Tombs
Fear Is The Weapon
Relapse
Fuck melody man – you don’t need it, right? No one does. It’s for the weak. Tombs don’t deal in the weak; they deal in huge impenetrable fortresses of sound and that pulsating, nausea of terror and excitement. ‘Fear Is The Weapon’ is a compilation of the band’s early material, such as their self-titled EP, a split with Planks and a collection of demos. As you can expect; it’s suitably intimidating. ‘Course of the Empire’ is fucked-up garage-sounding noise metal; that is akin to Pissed Jeans trying to play Melvins songs after lobbing a guitar through a speaker. The eerie, disorientating wails and dense bludgeon of sound is certainly a wake-up call.

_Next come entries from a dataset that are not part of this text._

(** The same validation as a test, the form in which the constructor
    runs it on a parent vector. *)
Definition tree_valid_b (t : tree) : bool :=
  (0 <? num_vertices_tree t) && (parent (root t) t =? root t) &&
  forallb (λ i, (i <? parent i t) && (parent i t <? num_vertices_tree t)) (seq 0 (root t)).

Inductive leaves_it := leaves_include | leaves_exclude.
Inductive root_it := root_include | root_exclude.

Definition keep_node (t : tree) (lo : leaves_it) (ro : root_it) (i : nat) : bool :=
  match lo with leaves_include => true | leaves_exclude => negb (is_leaf i t) end &&
  match ro with root_include => true | root_exclude => negb (i =? root t) end.

(** Leaves-to-root traversal is a linear scan by increasing index,
    root-to-leaves is the same scan backwards. *)
Definition leaves_to_root_iterator (t : tree) (lo : leaves_it) (ro : root_it) : list nat :=
  filter (λ i, keep_node t lo ro i = true) (seq 0 (num_vertices_tree t)).

Definition root_to_leaves_iterator (t : tree) (lo : leaves_it) (ro : root_it) : list nat :=
  reverse (leaves_to_root_iterator t lo ro).

(** Modelled from the spec: [propagate_parallel] (section 4.10, step 2),
    [parent_alt[v] = alt[parent(v)]]. *)
Definition propagate_parallel (t : tree) (altitudes : list Z) : list Z :=
  fmap (λ v, altitudes !!! parent v t) (seq 0 (num_vertices_tree t)).

(** [xt::index_view(a, idx)]. *)
Definition index_view {A} `{Inhabited A} (a : list A) (idx : list nat) : list A :=
  fmap (λ i, a !!! i) idx.

(* ================================================================== *)
(** * bpt_canonical *)
(* ================================================================== *)

Inductive error :=
| InvalidInput        (* hg_assert_edge_weights *)
| BadAlloc            (* arrays of size_t(0) - 1 elements *)
| DisconnectedGraph   (* hg_assert(num_edge_found == num_edge_mst) *)
| InvalidTree.        (* tree(parents) refuses the parent vector *)

(** Modelled from the spec: the constructor [tree(parents)] (section 4.4)
    validates the parent vector and fails when a non-root node does not
    map to a strictly greater index.  [binary_partition_tree] can hand it
    a vector that it refuses; the vectors of [bpt_canonical] and
    [simplify_tree] are always accepted ([bpt_canonical_make_tree],
    [simplify_tree_make_tree]), and these build their tree directly. *)
Definition make_tree (parents : list nat) : error + tree :=
  if tree_valid_b (Tree parents) then inr (Tree parents) else inl InvalidTree.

For some reason Tombs have elected to use a wind tunnel on ‘Marina’; a track that sounds like a nuclear storm meeting an inconceivable amount of random noises and non-sequitur events. ‘Monuments’ on the other hand, retains that swagger of gritty grunge-tinged noise rock; from the barbed vocal roar down to the sharp crash of the guitars. ‘Cypress’ begins a rather melancholy piece; with the first part devoid almost entirely of vocals and instead relying on sparse instrumentation before an impressive build to some roaring, bass-heavy metallic-punk noise that morphs into stark, barbaric thrash. In contrast, ‘Cheval Noir’ is a dirge of almost post-rock build; relying on a progressive sheet of droning sound; ethereal (possibly female) vocals, that have been distorted and buried under layers of scrawling feedback.
For demo recordings; tracks such as the raw scrape of ‘Merrimack’ and ‘Beneath the Toxic Jungle’ both sound like finished articles – there’s very little to distance them from the other non-demo tracks; save perhaps the rather buried vocals, but that seems to be a necessary element of the Tombs sound. Scraping, acerbic metal that not so much bites; it chews your hand clean off.